## [Directions]
Transcribe exactly the first line of the listing below and each line that follows it, ending with the line that contains "(** MarkExpired does", and omit the remainder.
####################
(** * URL-Server-Monitor: the live-update client and the health-check core

    A shallow embedding of the JavaScript sources of the dashboard
    ([services/websocket], [App.js], [components/URLTable.js],
    [components/HealthTimeline.js]) and, for the scheduling core whose
    Python sources are not part of the frontend tree, of the behaviour the
    specification describes.

    Part I holds the definitions, Part II the theorems. *)

From Stdlib Require Import ZArith Lia Sorted.
From Stdlib Require PrimFloat FloatOps SpecFloat FloatAxioms.
From stdpp Require Import gmap strings list.

(* ===================================================================== *)
(** * Part I: definitions                                                  *)
(* ===================================================================== *)

(** ** JavaScript values *)

Module Js.

(** The scalar values that JSON documents and React state carry here:
    the members of the health records and the toggle flags.  Numbers are
    IEEE 754 doubles, as in the language.  Members that are themselves
    objects or arrays do not occur in these records and are left out. *)
Inductive value : Type :=
  | VUndefined
  | VNull
  | VBool (b : bool)
  | VNum (x : PrimFloat.float)
  | VStr (s : string).

(** A plain object: own enumerable string-keyed properties.  A property may
    be present and hold [undefined]. *)
Abbreviation obj := (gmap string value).
(** MarkExpired does not look at the clock.  Called by another session it
    throws and writes nothing; on a row that has left [initialized], or for
    an address without a row, it returns null and writes nothing.  Called by
    the owner on an [initialized] row it sets the row [expired] at once, and
    the next monitor job for the address then ends without probing the
    chain and without scheduling a follow-up: monitoring is over. *)
Theorem mark_expired_ends_monitoring env address session_id w :
  let r := runMutation (markPaymentExpired address session_id) w in
  (find (by_address address) (pending_rows w) = None -> r = (w, Ok None)) /\
  (forall p, find (by_address address) (pending_rows w) = Some p ->
     Pending.session_id p <> session_id -> r = (w, Throw SessionDoesNotOwn)) /\
  (forall p, find (by_address address) (pending_rows w) = Some p ->
     Pending.session_id p = session_id -> Pending.status p <> initialized ->
     r = (w, Ok None)) /\
  (forall p args, find (by_address address) (pending_rows w) = Some p ->
     Pending.session_id p = session_id -> Pending.status p = initialized ->
     arg_address args = address ->
     r = (mkWorld (patch_pending (Pending._id p) (Pending.with_status expired) (db w))
                  (scheduler w) (trace w), Ok (Some (Pending._id p))) /\
     find (by_address address) (pending_rows (fst r))
       = Some (Pending.with_status expired p) /\
     monitorSinglePayment env args (fst r) = (fst r, Ok tt)).
Proof.
  cbv zeta. unfold pending_rows, runMutation, markPaymentExpired.
  split; [|split; [|split]].
  - intros F. rewrite F. rewrite world_eta. reflexivity.
  - intros p F N. rewrite F.
    destruct (String.eqb_spec (Pending.session_id p) session_id); [contradiction|].
    reflexivity.
  - intros p F E N. rewrite F, E, String.eqb_refl. cbn [negb].
    destruct (Pending.status p); try contradiction; cbn [Status_eqb];
      rewrite world_eta; reflexivity.
  - intros p args F E St Ha. rewrite F, E, String.eqb_refl, St.
    cbn [negb Status_eqb fst db].
    assert (F' : find (by_address address)
                   (pending_bitcoin_payments
                      (patch_pending (Pending._id p) (Pending.with_status expired) (db w)))
                 = Some (Pending.with_status expired p)).
    { apply find_patch_pending; auto. }
    split; [reflexivity|]. split; [exact F'|].
    unfold monitorSinglePayment, getPendingPaymentByAddressInternal, runMutation, bind, ret.
    cbn [db fst snd scheduler trace]. rewrite Ha, F'. reflexivity.
Qed.
(** * Retention matrices and session-recording reassembly

    A shallow embedding of

    - [ee/clickhouse/queries/clickhouse_retention.py] (class
      [ClickhouseRetention]) and
    - [posthog/queries/sessions/session_recording.py] (class
      [SessionRecording] and the module-level correlation helpers),

    together with the properties of the two modules that the specification
    states.  Python dictionaries are finite maps ([gmap]), Python integers
    are [Z], exceptions are the [Raise] branch of [result]. *)

From stdpp Require Import base strings gmap list pretty.

Local Open Scope string_scope.
Local Open Scope Z_scope.
Local Open Scope list_scope.

(** ** Exceptions *)

(** The exceptions that can leave the modelled functions.  [ValueError] is
    raised by the source itself; [JSONDecodeError] by [json.loads]; every
    other failure of a collaborator (database, ORM, date arithmetic) is a
    [LibraryError] tagged with the name the collaborator gives it. *)
Inductive exn : Type :=
  | ValueError (msg : string)
  | JSONDecodeError (doc : string)
  | LibraryError (name : string).

Inductive result (A : Type) : Type :=
  | Ok (a : A)
  | Raise (e : exn).

Arguments Ok {A} a.
Arguments Raise {A} e.

Definition result_map {A B : Type} (f : A → B) (r : result A) : result B :=
  match r with
  | Ok a => Ok (f a)
  | Raise e => Raise e
  end.

Definition is_Ok {A : Type} (r : result A) : Prop :=
  match r with
  | Ok _ => True
  | Raise _ => False
  end.

#[global] Instance result_ret : MRet result := λ A a, Ok a.
#[global] Instance result_bind : MBind result := λ A B f r,
  match r with
  | Ok a => f a
  | Raise e => Raise e
  end.

(** A list comprehension whose element expression may raise: elements are
    evaluated left to right and the first exception ends the evaluation. *)
Fixpoint comprehension {A B : Type} (f : A → result B) (l : list A) : result (list B) :=
  match l with
  | [] => Ok []
  | x :: rest =>
      y ← f x;
      ys ← comprehension f rest;
      Ok (y :: ys)
  end.

(** [range(n)] of Python: empty when [n <= 0]. *)
Definition range (n : Z) : list Z := seqZ 0 n.

(** [Team]: only the primary key is read. *)
Record Team : Type := { pk : Z }.

Definition team7 : Team := {| pk := 7 |}.

(** ** Session recordings *)

Module SessionRecording.

Section Merge.

(** Decoded snapshot payloads, and [json.loads]. *)
Context {json : Type}.
Variable json_loads : string → result json.

(** An element of [unmerged_snapshots]: a dictionary whose
    ["posthog_chunked"] entry is truthy (a chunk, with the four fields the
    loop reads) or any other payload. *)
Inductive item : Type :=
  | Chunk (snapshot_id : string) (chunk_index : Z) (chunk_count : Z)
          (chunk_data : string)
  | Whole (data : json).

(** The dictionary built at lines 72-77. *)
Record collector : Type := {
  event : item;
  count : Z;
  chunks : gmap Z string;
}.
(** * Mumble audio packets: varints, packet codec and the stream adapter

    A shallow embedding of [extensions/mumble/src/mumble-audio.ts].

    Conventions of the embedding:
    - a Node [Buffer] is a [list byte]; a byte read from a buffer is the
      number [Z_of_byte b] in [0, 255]; [Buffer.from(number[])] keeps the
      low 8 bits of every element;
    - a JavaScript number that holds an integer is a [Z] (exact for
      magnitudes below 2^53, which every counter and length here respects);
    - the bitwise operators work on 32-bit integers as ECMAScript defines
      them: operands go through [ToInt32] (or [ToUint32] for [>>>]) and
      shift counts are taken modulo 32;
    - lengths, offsets and byte counts are [nat]. *)

From Stdlib Require Import ZArith List Bool Lia.
From Stdlib Require Import Strings.Byte.
Import ListNotations.

Local Open Scope Z_scope.

(** ** Bytes and buffers *)

Definition Buffer := list byte.

Definition Z_of_byte (b : byte) : Z := Z.of_N (Byte.to_N b).

(** One element of [Buffer.from(number[])]: the value modulo 256. *)
Definition byte_of_Z (z : Z) : byte :=
  match Byte.of_N (Z.to_N (Z.land z 255)) with
  | Some b => b
  | None => x00
  end.

Definition Buffer_from (l : list Z) : Buffer := map byte_of_Z l.

(** [buffer[i]] for an index inside the buffer. *)
Definition Buffer_get (buffer : Buffer) (i : nat) : Z :=
  Z_of_byte (nth i buffer x00).

(** [buffer.subarray(start, end)]. *)
Definition subarray (buffer : Buffer) (start stop : nat) : Buffer :=
  firstn (stop - start) (skipn start buffer).

(** [buffer.subarray(start)]. *)
Definition subarray_from (buffer : Buffer) (start : nat) : Buffer :=
  skipn start buffer.

(** ** 32-bit integer operators of JavaScript *)

Module JS.

Definition ToInt32 (z : Z) : Z := (z + 2 ^ 31) mod 2 ^ 32 - 2 ^ 31.
Definition ToUint32 (z : Z) : Z := z mod 2 ^ 32.

(** [a & b] *)
Definition and (a b : Z) : Z := Z.land (ToInt32 a) (ToInt32 b).
(** [a | b] *)
Definition or (a b : Z) : Z := Z.lor (ToInt32 a) (ToInt32 b).
(** [a << n] *)
Definition shl (a n : Z) : Z :=
  ToInt32 (Z.shiftl (ToInt32 a) (ToUint32 n mod 32)).
(** [a >> n] *)
Definition shr (a n : Z) : Z := Z.shiftr (ToInt32 a) (ToUint32 n mod 32).
(** [a >>> n] *)
Definition ushr (a n : Z) : Z := Z.shiftr (ToUint32 a) (ToUint32 n mod 32).

End JS.

(** ** Varint codec *)

Record VarintResult := mkVarint { value : Z; bytesRead : nat }.

(** The [while] loop of [readVarint].  Every iteration consumes one byte, so
    the loop body runs at most [buffer.length] times; [fuel] counts the
    iterations still allowed. *)
Fixpoint readVarint_loop (fuel : nat) (buffer : Buffer) (offset : nat)
    (value : Z) (bytesRead : nat) (shift : Z) : VarintResult :=
  match fuel with
  | O => mkVarint value bytesRead
  | S fuel' =>
      if (offset + bytesRead <? length buffer)%nat then
        let byte := Buffer_get buffer (offset + bytesRead) in
        let value := JS.or value (JS.shl (JS.and byte 0x7f) shift) in
        let bytesRead := S bytesRead in
        if JS.and byte 0x80 =? 0 then mkVarint value bytesRead
        else readVarint_loop fuel' buffer offset value bytesRead (shift + 7)
      else mkVarint value bytesRead
  end.

Definition readVarint (buffer : Buffer) (offset : nat) : VarintResult :=
  readVarint_loop (S (length buffer)) buffer offset 0 0%nat 0.

(** The same loop as a recursion on the bytes that are left, the form the
    proofs work with ([readVarint_skipn] relates the two). *)
Fixpoint readVarint_from (rest : Buffer) (value : Z) (bytesRead : nat)
    (shift : Z) : VarintResult :=
  match rest with
  | [] => mkVarint value bytesRead
  | b :: rest' =>
      let byte := Z_of_byte b in
      let value := JS.or value (JS.shl (JS.and byte 0x7f) shift) in
      if JS.and byte 0x80 =? 0 then mkVarint value (S bytesRead)
      else readVarint_from rest' value (S bytesRead) (shift + 7)
  end.

(** The [while (value > 0x7f)] loop of [writeVarint], returning the pushed
    numbers.  [value >>>= 7] leaves a number below 2^25, so five iterations
    always reach the exit ([writeVarint_fuel]). *)
Fixpoint writeVarint_loop (fuel : nat) (value : Z) : list Z :=
  match fuel with
  | O => [JS.and value 0x7f]
  | S fuel' =>
      if 0x7f <? value then
        JS.or (JS.and value 0x7f) 0x80 :: writeVarint_loop fuel' (JS.ushr value 7)
      else [JS.and value 0x7f]
  end.

Definition writeVarint (value : Z) : Buffer :=
  Buffer_from (writeVarint_loop 5 value).

(** What the description of the decoder says the value is: byte number [i]
    contributes its low seven bits shifted left by [7 * i], combined by
    bitwise or. *)
Fixpoint accumulate (bytes : Buffer) (acc : Z) (shift : Z) : Z :=
  match bytes with
  | [] => acc
  | b :: bytes' =>
      accumulate bytes' (JS.or acc (JS.shl (JS.and (Z_of_byte b) 0x7f) shift))
        (shift + 7)
  end.

(** The continuation bit of a byte. *)
Definition continues (b : byte) : bool := negb (JS.and (Z_of_byte b) 0x80 =? 0).

(** ** Audio packet codec *)

Inductive AudioCodec := CELT_Alpha | Ping | Speex | CELT_Beta | Opus.

(** The numeric value of an enum member. *)
Definition codec_tag (c : AudioCodec) : Z :=
  match c with
  | CELT_Alpha => 0
  | Ping => 1
  | Speex => 2
  | CELT_Beta => 3
  | Opus => 4
  end.

Record FullAudioPacket := mkPacket {
  source : Z;
  codec : Z;
  target : Z;
  sequence : Z;
  audioData : Buffer;
  isTerminator : bool
}.

(** [(header >> 5) & 0x07] and [header & 0x1f]. *)
Definition header_codec (header : Z) : Z := JS.and (JS.shr header 5) 0x07.
Definition header_target (header : Z) : Z := JS.and header 0x1f.

Definition parseAudioPacket (data : Buffer) : option FullAudioPacket :=
  if (length data <? 1)%nat then None
  else
    let header := Buffer_get data 0 in
    let codec := header_codec header in
    let target := header_target header in
    let session := readVarint data 1 in
    let offset := (1 + bytesRead session)%nat in
    let sequence := readVarint data offset in
    let offset := (offset + bytesRead sequence)%nat in
    if codec =? codec_tag Opus then
      let opusHeader := readVarint data offset in
      let offset := (offset + bytesRead opusHeader)%nat in
      let isTerminator := negb (JS.and (value opusHeader) 0x2000 =? 0) in
      let audioLength := JS.and (value opusHeader) 0x1fff in
      if Z.of_nat (length data) <? Z.of_nat offset + audioLength then None
      else
        Some (mkPacket (value session) codec target (value sequence)
                (subarray data offset (offset + Z.to_nat audioLength))
                isTerminator)
    else
      Some (mkPacket (value session) codec target (value sequence)
              (subarray_from data offset) false).

Definition createAudioPacket (codec : AudioCodec) (target sequence : Z)
    (audioData : Buffer) (isTerminator : bool) : Buffer :=
  let header := JS.or (JS.shl (JS.and (codec_tag codec) 0x07) 5) (JS.and target 0x1f) in
  let sequenceVarint := writeVarint sequence in
  if codec_tag codec =? codec_tag Opus then
    let lengthValue := JS.and (Z.of_nat (length audioData)) 0x1fff in
    let lengthValue := if isTerminator then JS.or lengthValue 0x2000 else lengthValue in
    let lengthVarint := writeVarint lengthValue in
    Buffer_from [header] ++ sequenceVarint ++ lengthVarint ++ audioData
  else
    Buffer_from [header] ++ sequenceVarint ++ audioData.

(** An audio packet as a server relays it to the other clients: the varint
    of the speaker's session is put right after the header byte.  This is
    the layout [parseAudioPacket] reads; [createAudioPacket] builds the
    client-to-server layout, which has no session field. *)
Definition relayed (session : Z) (packet : Buffer) : Buffer :=
  match packet with
  | [] => []
  | header :: rest => header :: writeVarint session ++ rest
  end.

(** ** Fixed-width writers of Node's [Buffer], used for the tunnel prefix *)

Definition Buffer_alloc (n : nat) : Buffer := repeat x00 n.

(** Overwrite [bytes] into [buffer] at [offset]. *)
Definition splice (buffer : Buffer) (offset : nat) (bytes : Buffer) : Buffer :=
  firstn offset buffer ++ bytes ++ skipn (offset + length bytes) buffer.

(** [buffer.writeUInt16BE(value, offset)]; [None] is the [RangeError] Node
    throws for a value or offset out of range. *)
Definition writeUInt16BE (buffer : Buffer) (value : Z) (offset : nat) : option Buffer :=
  if (0 <=? value) && (value <=? 0xffff) && (offset + 2 <=? length buffer)%nat then
    Some (splice buffer offset
            (Buffer_from [Z.shiftr value 8; value]))
  else None.

(** [buffer.writeUInt32BE(value, offset)]. *)
Definition writeUInt32BE (buffer : Buffer) (value : Z) (offset : nat) : option Buffer :=
  if (0 <=? value) && (value <=? 0xffffffff) && (offset + 4 <=? length buffer)%nat then
    Some (splice buffer offset
            (Buffer_from [Z.shiftr value 24; Z.shiftr value 16; Z.shiftr value 8; value]))
  else None.

(** The unsigned number a byte string denotes when read big-endian. *)
Definition big_endian (bytes : Buffer) : Z :=
  fold_left (fun acc b => acc * 256 + Z_of_byte b) bytes 0.

(** ** The stream adapter *)

Module MumbleAudioStream.

(** Function objects live in a store and are named by their address, so
    that two functions are the same reference exactly when the addresses
    are equal.  A function of the host client is opaque: calling it is
    recorded as an event.  [BoundFn] is what [f.bind(socket)] allocates and
    [HookFn] is the arrow function installed by [hookAudioDecoding]. *)
Definition addr := nat.

Inductive FnObj :=
| HostFn
| BoundFn (target : addr)
| HookFn.

(** The value of the socket's [decodeAudio] property. *)
Inductive JsValue :=
| VFunction (f : addr)
| VOther.

(** The receiver of a call: the socket, or the stream when the hook calls
    [this.originalDecodeAudio(data)]. *)
Inductive ThisArg := ThisSocket | ThisStream.

Inductive Error :=
| RangeError
| TransportError (code : nat).

(** How the promise returned by [sendAudio] or [socket.write] settles. *)
Inductive Outcome :=
| Resolved
| Rejected (e : Error).

(** Observable effects, oldest first. *)
Inductive Event :=
| EvNext (packet : FullAudioPacket)      (* audioSubject delivers to its subscribers *)
| EvComplete                              (* audioSubject signals completion *)
| EvHostCall (f : addr) (this : ThisArg) (data : Buffer)
| EvWrite (data : Buffer).                (* socket.write(data) *)

Record Socket := mkSocket {
  functions : list FnObj;
  decodeAudio : JsValue;
  write : Buffer -> Outcome
}.

Record Stream := mkStream {
  socket : Socket;
  audioSubject_isStopped : bool;
  sequence : Z;
  originalDecodeAudio : option addr;
  events : list Event
}.

Definition emit (e : Event) (s : Stream) : Stream :=
  mkStream (socket s) (audioSubject_isStopped s) (sequence s)
    (originalDecodeAudio s) (events s ++ [e]).

Definition set_decodeAudio (v : JsValue) (s : Stream) : Stream :=
  mkStream (mkSocket (functions (socket s)) v (write (socket s)))
    (audioSubject_isStopped s) (sequence s) (originalDecodeAudio s) (events s).

(** [audioSubject.next(packet)]: a stopped subject delivers nothing. *)
Definition audioSubject_next (packet : FullAudioPacket) (s : Stream) : Stream :=
  if audioSubject_isStopped s then s else emit (EvNext packet) s.
(** * MaskClipHead: a shallow embedding of [mmseg/models/decode_heads/maskclip_head.py]

    Tensors are nested lists in the layout the source uses (NCHW for
    feature and logit maps, (N, L, C) for token sequences); a shape is
    read off the first elements, so the model speaks about tensors with
    no axis of size zero, and the theorems say so where it matters.
    Tensor elements are kept abstract behind the [Scalar] interface,
    with two instances: the real numbers (the idealised arithmetic the
    head's formulas are written in) and IEEE-754 binary floats (where
    the behaviour of NaN matters).  In-place updates of a tensor are
    modelled by the updated value.  Python exceptions are values of the
    result monad [res].

    The definitions follow the source method by method: [__init__]'s
    treatment of [vote_thresh], [load_visual_projs], [forward] (with
    its projector), [cls_seg] and [refine_output], whose four blocks
    are [gate_stage] (top-k or confidence gating), [vote_stage] and
    [bg_stage].  The properties follow the definitions. *)

From Stdlib Require Import String Ascii.
From Stdlib Require Import List ZArith Bool Arith Lia.
From Stdlib Require Import Reals Lra.
From Stdlib Require Floats.
Import ListNotations.

Set Implicit Arguments.

(** ** Python exceptions and the result monad *)

Inductive pyerr : Type :=
| AssertionError
| AttributeError
| IndexError
| KeyError
| RuntimeError
| TypeError.

Inductive res (A : Type) : Type :=
| Ok (a : A)
| Err (e : pyerr).

Arguments Ok {A} a.
Arguments Err {A} e.

Definition bind {A B : Type} (m : res A) (f : A -> res B) : res B :=
  match m with
  | Ok a => f a
  | Err e => Err e
  end.

Notation "x <- m ;; k" := (bind m (fun x => k))
  (at level 61, m at next level, right associativity).

Fixpoint mapM {A B : Type} (f : A -> res B) (l : list A) : res (list B) :=
  match l with
  | [] => Ok []
  | a :: l' => b <- f a ;; bs <- mapM f l' ;; Ok (b :: bs)
  end.

Definition tabulate {A : Type} (n : nat) (f : nat -> A) : list A :=
  map f (seq 0 n).
(** * MDLog: the metadata journal of the metadata server

    A shallow embedding of [MDLog.cc] (the second document of
    [src/tools/crushtool.cc]): event submission and segment rotation,
    trimming and expiry, journal-pointer recovery, journal reformat and
    replay.  Collaborators whose code is elsewhere in the repository
    ([Journaler], [JournalPointer], [MDCache], [LogSegment], [LogEvent],
    the inline helpers of [MDLog.h]) are modelled from the specification
    and marked as such.  Of the first document, crushtool's [main], the
    part that builds a map in layers is embedded in [Crushtool]. *)

From stdpp Require Import base decidable option list sorting gmap strings.
From Stdlib Require Import ZArith Lia.

Local Open Scope Z_scope.

(** ** Outcomes of fallible code *)

(** An [assert] that fails, a division by zero or a dereference of a
    pointer that is not there ends the process: [Abort].  [OutOfFuel] is
    only for the fuel of the mutually recursive submit path; it is shown
    never to occur with the fuel the entry points use. *)
Inductive outcome (A : Type) : Type :=
  | Done (a : A)
  | Abort
  | OutOfFuel.
Arguments Done {A} a.
Arguments Abort {A}.
Arguments OutOfFuel {A}.

#[global] Instance outcome_ret : MRet outcome := λ A a, Done a.
#[global] Instance outcome_bind : MBind outcome := λ A B k m,
  match m with
  | Done a => k a
  | Abort => Abort
  | OutOfFuel => OutOfFuel
  end.

Definition assert (b : bool) : outcome unit := if b then Done tt else Abort.

(** ** Events *)

Inductive EventType : Type :=
  | EVENT_SUBTREEMAP
  | EVENT_IMPORTFINISH
  | EVENT_RESETJOURNAL
  | EVENT_SUBTREEMAP_TEST
  | EVENT_OTHER.

#[global] Instance EventType_eq_dec : EqDecision EventType.
Proof. solve_decision. Defined.

(** A [LogEvent] object.  [ev_payload] is the length in bytes of the
    encoded body, which is opaque to the journal. *)
Record LogEvent : Type := mkLogEvent {
  ev_type : EventType;
  ev_payload : nat;
  ev_start_off : Z;
  ev_stamp : Z;
}.

#[global] Instance LogEvent_eq_dec : EqDecision LogEvent.
Proof. solve_decision. Defined.

Definition set_start_off (pos : Z) (e : LogEvent) : LogEvent :=
  mkLogEvent (ev_type e) (ev_payload e) pos (ev_stamp e).
Definition set_stamp (t : Z) (e : LogEvent) : LogEvent :=
  mkLogEvent (ev_type e) (ev_payload e) (ev_start_off e) t.
Definition set_type (ty : EventType) (e : LogEvent) : LogEvent :=
  mkLogEvent ty (ev_payload e) (ev_start_off e) (ev_stamp e).

(** Modelled from the spec: the encoded form of an event
    ([LogEvent::encode_with_header] and [LogEvent::decode] are not in the
    sources).  The wire format is [length (u32) | type-tag (u32) |
    payload]; a buffer whose tag cannot be read does not decode. *)
Record bufferlist : Type := mkBl {
  bl_tag : option EventType;
  bl_body : nat;
}.

Definition bl_length (bl : bufferlist) : Z := 4 + Z.of_nat (bl_body bl).

Definition encode_with_header (e : LogEvent) : bufferlist :=
  mkBl (Some (ev_type e)) (ev_payload e).

Definition LogEvent_decode (bl : bufferlist) : option LogEvent :=
  match bl_tag bl with
  | Some ty => Some (mkLogEvent ty (bl_body bl) 0 0)
  | None => None
  end.

(** ** Contexts (completion callbacks) *)

Definition Context := nat.

(** ** Journaler *)

(** What the backend hands to a reader next. *)
Inductive incoming : Type :=
  | InEntry (bl : bufferlist)      (* a readable entry *)
  | InReadFail (err : Z)           (* readable, but try_read_entry fails *)
  | InError (err : Z).             (* the journaler reports an error *)

(** Modelled from the spec: the [ObjectJournal] collaborator
    ([osdc/Journaler] is not in the sources).  An append-only stream with
    the positions [expire_pos], [read_pos], [safe_pos], [write_pos]; every
    record is length-prefixed, so a record of [n] bytes moves a position
    by [4 + n]. *)
Record Journaler : Type := mkJournaler {
  j_ino : Z;
  j_readonly : bool;
  j_write_pos : Z;
  j_read_pos : Z;
  j_expire_pos : Z;
  j_safe_pos : Z;
  j_layout_period : Z;
  j_stream_format : Z;
  j_error : Z;
  j_written : list (Z * bufferlist);   (* appended records, oldest first *)
  j_unread : list incoming;   (* what a reader will see *)
  j_flush_waiters : list Context;
  j_head_writes : list Z;   (* expire_pos of each written head *)
  j_head_reads : nat;   (* re-reads of the head *)
  j_flushes : nat;
}.

Definition framed (bl : bufferlist) : Z := 4 + bl_length bl.
(** * Nurthure Monitor: ingestion, alerting, storage and trend aggregation

    A shallow embedding of the JavaScript core of the monitor (the
    classes ConnectionManager, AlertsManager, StorageManager,
    TrendsManager, and the data paths of ExportManager and
    GeminiManager), the properties its specification states about it,
    and further properties read off the code.

    Conventions of the embedding.
    - JavaScript values are the dynamically typed [JSValue]; a number is
      a rational, an infinity or NaN, and arithmetic rounds its exact
      result to the nearest double ([Double.binary64]); the sign of zero
      is not represented.
    - A call of [Date.now()] is an explicit argument [now : Z]
      (milliseconds); one synchronous run of a method reads one instant.
    - A thrown exception or a rejected promise is the [Throw] outcome of
      the [Exc] monad.
    - An asynchronous method is run to completion: the IndexedDB
      transactions it opens are executed in the order they are created,
      which is the order IndexedDB itself guarantees for overlapping
      read-write transactions on one object store. *)

From Stdlib Require Import ZArith QArith Qround Qminmax List String Ascii Bool Lia.
From Stdlib Require Import Sorted Lqa.
From stdpp Require Import base gmap strings list pretty.
Import ListNotations.

Local Open Scope string_scope.
Local Open Scope Z_scope.
Set Warnings "-register-all,-abstract-large-number".


(** ** JavaScript values and the operators the program uses *)

Module JS.

Inductive JSError :=
| TypeError (msg : string)
| DataError (msg : string)
| StorageError (msg : string).

Inductive Exc (A : Type) :=
| Ret (a : A)
| Throw (e : JSError).
Arguments Ret {A} a.
Arguments Throw {A} e.

Definition bind {A B} (c : Exc A) (k : A -> Exc B) : Exc B :=
  match c with
  | Ret a => k a
  | Throw e => Throw e
  end.

Definition returns {A} (c : Exc A) : bool :=
  match c with Ret _ => true | Throw _ => false end.

Inductive JSValue :=
| JUndefined
| JNull
| JBool (b : bool)
| JNum (q : Q)
| JNaN
| JStr (s : string)
| JArr (elems : list JSValue)
| JObj (fields : list (string * JSValue))
| JInf (negative : bool).

(** Own-property lookup in an object's field list. *)
Fixpoint own_get (fields : list (string * JSValue)) (p : string)
  : option JSValue :=
  match fields with
  | [] => None
  | (k, v) :: rest => if String.eqb k p then Some v else own_get rest p
  end.

Definition has_own (v : JSValue) (p : string) : bool :=
  match v with
  | JObj fs => match own_get fs p with Some _ => true | None => false end
  | _ => false
  end.

(** [o[p] = v] on a field list: overwrite in place or append. *)
Fixpoint own_set (fields : list (string * JSValue)) (p : string) (v : JSValue)
  : list (string * JSValue) :=
  match fields with
  | [] => [(p, v)]
  | (k, w) :: rest =>
      if String.eqb k p then (k, v) :: rest else (k, w) :: own_set rest p v
  end.

Definition nullish (v : JSValue) : bool :=
  match v with JUndefined | JNull => true | _ => false end.

(** [v.p] for a [v] that is neither [null] nor [undefined].  The names
    [p] the program reads (timestamp, respiration, value, unit, ...) are
    neither array indices nor properties of a built-in prototype, so a
    primitive or an array answers [undefined]. *)
Definition prop (v : JSValue) (p : string) : JSValue :=
  match v with
  | JObj fs => match own_get fs p with Some w => w | None => JUndefined end
  | _ => JUndefined
  end.

(** [v.p]: a TypeError on [null] and [undefined]. *)
Definition get (v : JSValue) (p : string) : Exc JSValue :=
  if nullish v
  then Throw (TypeError ("Cannot read properties of null or undefined: " ++ p))
  else Ret (prop v p).

(** [v?.p] *)
Definition opt_get (v : JSValue) (p : string) : JSValue :=
  if nullish v then JUndefined else prop v p.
####################
## [Solution]
(** * URL-Server-Monitor: the live-update client and the health-check core

    A shallow embedding of the JavaScript sources of the dashboard
    ([services/websocket], [App.js], [components/URLTable.js],
    [components/HealthTimeline.js]) and, for the scheduling core whose
    Python sources are not part of the frontend tree, of the behaviour the
    specification describes.

    Part I holds the definitions, Part II the theorems. *)

From Stdlib Require Import ZArith Lia Sorted.
From Stdlib Require PrimFloat FloatOps SpecFloat FloatAxioms.
From stdpp Require Import gmap strings list.

(* ===================================================================== *)
(** * Part I: definitions                                                  *)
(* ===================================================================== *)

(** ** JavaScript values *)

Module Js.

(** The scalar values that JSON documents and React state carry here:
    the members of the health records and the toggle flags.  Numbers are
    IEEE 754 doubles, as in the language.  Members that are themselves
    objects or arrays do not occur in these records and are left out. *)
Inductive value : Type :=
  | VUndefined
  | VNull
  | VBool (b : bool)
  | VNum (x : PrimFloat.float)
  | VStr (s : string).

(** A plain object: own enumerable string-keyed properties.  A property may
    be present and hold [undefined]. *)
Abbreviation obj := (gmap string value).
(** MarkExpired does not look at the clock.  Called by another session it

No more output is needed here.